Scratching an Itch Feels Good, But Why and Where
Scientists have already discovered why scratching an itch feels good, but does that pleasurable feeling apply to an itch anywhere on the body? A world-renowned itch expert has explored the effectiveness of scratching on three different sites on the body and also reported why this information is important.
Where does scratching an itch feel the best?
An itch is a common human occurrence, and scratching an itch generally feels good. However, what’s happening below the surface of the skin has puzzled researchers.
A study published in Nature Neuroscience in 2009 offered some clues when University of Minnesota neuroscientists suggested that the mechanism by which scratching an itch offers relief occurs not on the skin but deep within the central nervous system. More specifically, they noted (using a monkey model) that scratching involves the spinothalamic tract (STT) neurons in the spinal cord.
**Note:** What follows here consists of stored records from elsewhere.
Lemma detect_sensitive_data_total inputData :
  exists v, detect_sensitive_data PdfReader re_findall inputData = Ok v.
Proof. apply try_except_total; eauto. Qed.

(** The two loops over the pages stop at the first page that cannot be
    read, with its exception. *)
Lemma nonempty_texts_fault (before after : list Pypdf.PageObject)
    (page : Pypdf.PageObject) (msg : string) :
  Forall (fun p => exists t, Pypdf.extract_text p = Ok t) before ->
  Pypdf.extract_text page = Raise msg ->
  nonempty_texts (before ++ page :: after) = Raise msg.
Proof.
  intros Hbefore Hpage.
  induction Hbefore as [|p before [t Ht] _ IH]; simpl.
  - by rewrite Hpage.
  - by rewrite Ht, IH.
Qed.

Lemma page_text_fault (before after : list Pypdf.PageObject)
    (page : Pypdf.PageObject) (msg : string) :
  Forall (fun p => exists t, Pypdf.extract_text p = Ok t) before ->
  Pypdf.extract_text page = Raise msg ->
  forall acc, page_text acc (before ++ page :: after) = Raise msg.
Proof.
  intros Hbefore Hpage.
  induction Hbefore as [|p before [t Ht] _ IH]; intros acc; simpl.
  - by rewrite Hpage.
  - rewrite Ht. simpl. apply IH.
Qed.

(** C3, as amended: no task ever raises, and whatever goes wrong while a
    task reads the document (the bytes do not open as a document, the pages
    cannot be listed, a page cannot be read, the document information cannot
    be read, is missing or has a malformed date) the task returns its
    zero/empty-shaped result with an [error] entry holding the text of the
    exception; that entry is non-empty whenever the text is. *)
Theorem analysis_fault_is_contained (inputData : pyval) :
  (exists t m s d,
      extract_text PdfReader inputData = Ok t
      /\ extract_metadata PdfReader inputData = Ok m
      /\ analyze_statistics PdfReader inputData = Ok s
      /\ detect_sensitive_data PdfReader re_findall inputData = Ok d)
  /\ forall msg,
      let text_failure :=
        PDict [("hasText", PBool false); ("extractedText", PStr "");
               ("confidence", PFloat 0); ("error", PStr msg)] in
      let metadata_failure :=
        PDict [("title", PStr ""); ("author", PStr ""); ("error", PStr msg)] in
      let statistics_failure :=
        PDict [("page_count", PInt 0); ("word_count", PInt 0);
               ("avg_words_per_page", PInt 0);
               ("estimated_reading_time_min", PInt 0); ("error", PStr msg)] in
      let sensitive_failure :=
        PDict [("emails", PList []); ("phones", PList []); ("urls", PList []);
               ("dates", PList []); ("error", PStr msg)] in
      (open_reader PdfReader inputData = Raise msg ->
       extract_text PdfReader inputData = Ok text_failure
       /\ extract_metadata PdfReader inputData = Ok metadata_failure
       /\ analyze_statistics PdfReader inputData = Ok statistics_failure
       /\ detect_sensitive_data PdfReader re_findall inputData = Ok sensitive_failure)
      /\ (forall reader,
            open_reader PdfReader inputData = Ok reader ->
            (Pypdf.pages reader = Raise msg ->
             extract_text PdfReader inputData = Ok text_failure
             /\ analyze_statistics PdfReader inputData = Ok statistics_failure
             /\ detect_sensitive_data PdfReader re_findall inputData
                = Ok sensitive_failure)
            /\ (forall before page after,
                  Pypdf.pages reader = Ok (before ++ page :: after) ->
                  Forall (fun p => exists t, Pypdf.extract_text p = Ok t) before ->
                  Pypdf.extract_text page = Raise msg ->
                  extract_text PdfReader inputData = Ok text_failure
                  /\ analyze_statistics PdfReader inputData = Ok statistics_failure
                  /\ detect_sensitive_data PdfReader re_findall inputData
                     = Ok sensitive_failure)
            /\ (Pypdf.metadata reader = Raise msg ->
                extract_metadata PdfReader inputData = Ok metadata_failure)
            /\ (Pypdf.metadata reader = Ok None ->
                msg = "'NoneType' object has no attribute 'title'" ->
                extract_metadata PdfReader inputData = Ok metadata_failure)
            /\ (forall info,
                  Pypdf.metadata reader = Ok (Some info) ->
                  Pypdf.creation_date info = Raise msg
                  \/ (exists created, Pypdf.creation_date info = Ok (Some created))
                     /\ Pypdf.modification_date info = Raise msg ->
                  extract_metadata PdfReader inputData = Ok metadata_failure))
      /\ (msg <> "" ->
          Forall has_nonempty_error
            [text_failure; metadata_failure; statistics_failure; sensitive_failure]).
Proof.
  split.
  - destruct (extract_text_total inputData) as [t Ht].
    destruct (extract_metadata_total inputData) as [m Hm].
    destruct (analyze_statistics_total inputData) as [s Hs].
    destruct (detect_sensitive_data_total inputData) as [d Hd].
    exists t, m, s, d. auto.
  - intros msg text_failure metadata_failure statistics_failure sensitive_failure.
    split; [|split].
    + intros Hfault.
      unfold extract_text, extract_metadata, analyze_statistics, detect_sensitive_data.
      rewrite Hfault. repeat split.
    + intros reader Hopen.
      unfold extract_text, extract_metadata, analyze_statistics, detect_sensitive_data.
      rewrite Hopen. cbn [bind].
      split; [|split; [|split; [|split]]].
      * intros ->. repeat split.
      * intros before page after -> Hbefore Hpage. cbn [bind].
        rewrite (nonempty_texts_fault before after page msg Hbefore Hpage).
        rewrite (page_text_fault before after page msg Hbefore Hpage "").
        repeat split.
      * by intros ->.
      * by intros -> ->.
      * intros info -> [Hc|[[created Hc] Hm]]; cbn [bind attr]; rewrite Hc;
          [reflexivity|].
        cbn [bind attr]. by rewrite Hm.
    + intros Hne. repeat constructor; exists msg; split; auto.
Qed.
The scientists also pointed out that itching and scratching in humans likely has other components, including emotional and psychological factors.
In the current study, undertaken by itch expert Gil Yosipovitch, MD, PhD, professor of dermatology at Wake Forest Baptist Medical Center, and his team, the goal was to evaluate itch relief at different sites on the body. The investigators analyzed itch intensity and the amount of pleasure associated with scratching each itch location at 30-second intervals over a 5-minute period.
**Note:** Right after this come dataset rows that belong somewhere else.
(** * Course catalog application (app.py): store, routes and request hooks

    A shallow embedding of [app.py].  The Python functions become functions
    of the same name over an explicit [world] (the course file on disk, the
    tracer's spans, the three metric instruments, the logger's output and
    the flashed messages), threaded by a small state-and-exception monad.
    Library calls (json, Flask, the OpenTelemetry SDK, logging) are modelled
    by what the program observes of them; each such place says so. *)

From Stdlib Require Import QArith.
From stdpp Require Import gmap strings list.

Set Warnings "-register-all,-clear-no-such-hyp".
Local Open Scope string_scope.
Local Open Scope list_scope.

(** ** Python values *)

(** What [json.load] can return, and what the program passes to span
    attributes, metric attributes and log records.  A [dict] keeps its items
    in insertion order; JSON object keys are strings. *)
Inductive pyval : Type :=
| PNone
| PBool (b : bool)
| PInt (n : Z)
| PFloat (q : Q)
| PStr (s : string)
| PList (l : list pyval)
| PDict (items : list (string * pyval)).

(** The exceptions the modelled code can raise.  [HTTPException] is
    werkzeug's (404, 405); the others are Python's own. *)
Inductive exn : Type :=
| JSONDecodeError
| AttributeError (name : string)
| TypeError (what : string)
| KeyError (key : string)
| FileNotFoundError
| HTTPException (code : Z).

Inductive result (A : Type) : Type :=
| Ok (a : A)
| Raise (e : exn).
Arguments Ok {A} a.
Arguments Raise {A} e.

(** [bool(v)]: Python truthiness, as [not v] and [if v] use it. *)
Definition truthy (v : pyval) : bool :=
  match v with
  | PNone => false
  | PBool b => b
  | PInt n => negb (n =? 0)%Z
  | PFloat q => negb (Qeq_bool q 0)
  | PStr s => negb (String.eqb s "")
  | PList l => negb (Nat.eqb (length l) 0)
  | PDict items => negb (Nat.eqb (length items) 0)
  end.

(** [d[key]] on the items of a dict. *)
Fixpoint dict_get (items : list (string * pyval)) (key : string) : option pyval :=
  match items with
  | [] => None
  | (k, v) :: rest => if String.eqb k key then Some v else dict_get rest key
  end.

(** [v[key]] with a string key: only a dict accepts it. *)
Definition getitem (v : pyval) (key : string) : result pyval :=
  match v with
  | PDict items =>
      match dict_get items key with
      | Some x => Ok x
      | None => Raise (KeyError key)
      end
  | PStr _ => Raise (TypeError "string indices must be integers")
  | PList _ => Raise (TypeError "list indices must be integers or slices")
  | _ => Raise (TypeError "object is not subscriptable")
  end.

(** One-character strings of a string, as iterating a [str] yields them. *)
Fixpoint chars (s : string) : list pyval :=
  match s with
  | EmptyString => []
  | String c rest => PStr (String c EmptyString) :: chars rest
  end.

(** [iter(v)]: what a [for] loop or a comprehension walks over. *)
Definition py_iter (v : pyval) : result (list pyval) :=
  match v with
  | PList l => Ok l
  | PDict items => Ok (map (fun kv => PStr (fst kv)) items)
  | PStr s => Ok (chars s)
  | _ => Raise (TypeError "object is not iterable")
  end.

(** [len(v)]. *)
Definition py_len (v : pyval) : result pyval :=
  match v with
  | PList l => Ok (PInt (Z.of_nat (length l)))
  | PDict items => Ok (PInt (Z.of_nat (length items)))
  | PStr s => Ok (PInt (Z.of_nat (String.length s)))
  | _ => Raise (TypeError "object has no len()")
  end.

(** [a == b] where [b] is a [str]. *)
Definition eq_str (a : pyval) (b : string) : bool :=
  match a with
  | PStr s => String.eqb s b
  | _ => false
  end.

(** [sep.join(parts)]. *)
Fixpoint join (sep : string) (parts : list string) : string :=
  match parts with
  | [] => ""
  | [p] => p
  | p :: rest => p +:+ sep +:+ join sep rest
  end.

(** ** The world the program runs in *)

(** The text of [COURSE_FILE], kept up to what [json.load] makes of it:
    text the decoder rejects, or text that decodes to a value (the text
    [json.dump] writes for [v] decodes to [v]). *)
Inductive file_text : Type :=
| Undecodable
| Encodes (v : pyval).

(** A span of the SDK: name, attributes, and whether [end()] was called. *)
Record span : Type := mkSpan {
  span_name : string;
  span_attributes : gmap string pyval;
  span_ended : bool
}.

(** A reference to a span object: its position among the spans started so
    far, or the SDK's non-recording [INVALID_SPAN]. *)
Inductive span_ref : Type :=
| SpanRef (i : nat)
| INVALID_SPAN.

Inductive level : Type := INFO | ERROR.

(** A record handed to the JSON log handler: level, message and the
    [extra] fields. *)
Record log_record : Type := mkLog {
  log_level : level;
  log_message : string;
  log_extra : gmap string pyval
}.

Record world : Type := mkWorld {
  course_file : option file_text;   (* None: the file does not exist *)
  file_writes : nat;                (* times COURSE_FILE was opened with 'w' *)
  spans : list span;                (* every span started, oldest first *)
  context : list nat;               (* stack of current spans, top first *)
  route_request_counter : list (Z * gmap string pyval);
  route_processing_time : list (Q * gmap string pyval);
  error_counter : list (Z * gmap string pyval);
  log : list log_record;
  flashes : list (string * string); (* (category, message) *)
  request_start_time : option Q;    (* request.start_time, once set *)
  request_span : option span_ref    (* request.span, once set *)
}.

(** Opening the file with ['w'] and writing [f]'s text to it. *)
Definition write_course_file (f : option file_text) (w : world) : world :=
  mkWorld f (S (file_writes w)) (spans w) (context w) (route_request_counter w)
    (route_processing_time w) (error_counter w) (log w) (flashes w)
    (request_start_time w) (request_span w).

Definition set_spans (l : list span) (w : world) : world :=
  mkWorld (course_file w) (file_writes w) l (context w) (route_request_counter w)
    (route_processing_time w) (error_counter w) (log w) (flashes w)
    (request_start_time w) (request_span w).

Definition set_context (c : list nat) (w : world) : world :=
  mkWorld (course_file w) (file_writes w) (spans w) c (route_request_counter w)
    (route_processing_time w) (error_counter w) (log w) (flashes w)
    (request_start_time w) (request_span w).

Definition set_route_request_counter (c : list (Z * gmap string pyval)) (w : world) : world :=
  mkWorld (course_file w) (file_writes w) (spans w) (context w) c
    (route_processing_time w) (error_counter w) (log w) (flashes w)
    (request_start_time w) (request_span w).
Eighteen volunteers participated in the study, during which the investigators applied cowhage spicules on a small area of skin on their ankles, forearms, and backs. Cowhage spicules is a tropical plant that causes intense itching when it makes contact with the skin.
Itching and scratch relief were less intense on the forearm. Yosipovitch also noted that “the pleasurability of scratching the ankle appears to be longer lived compared to the other two sites.”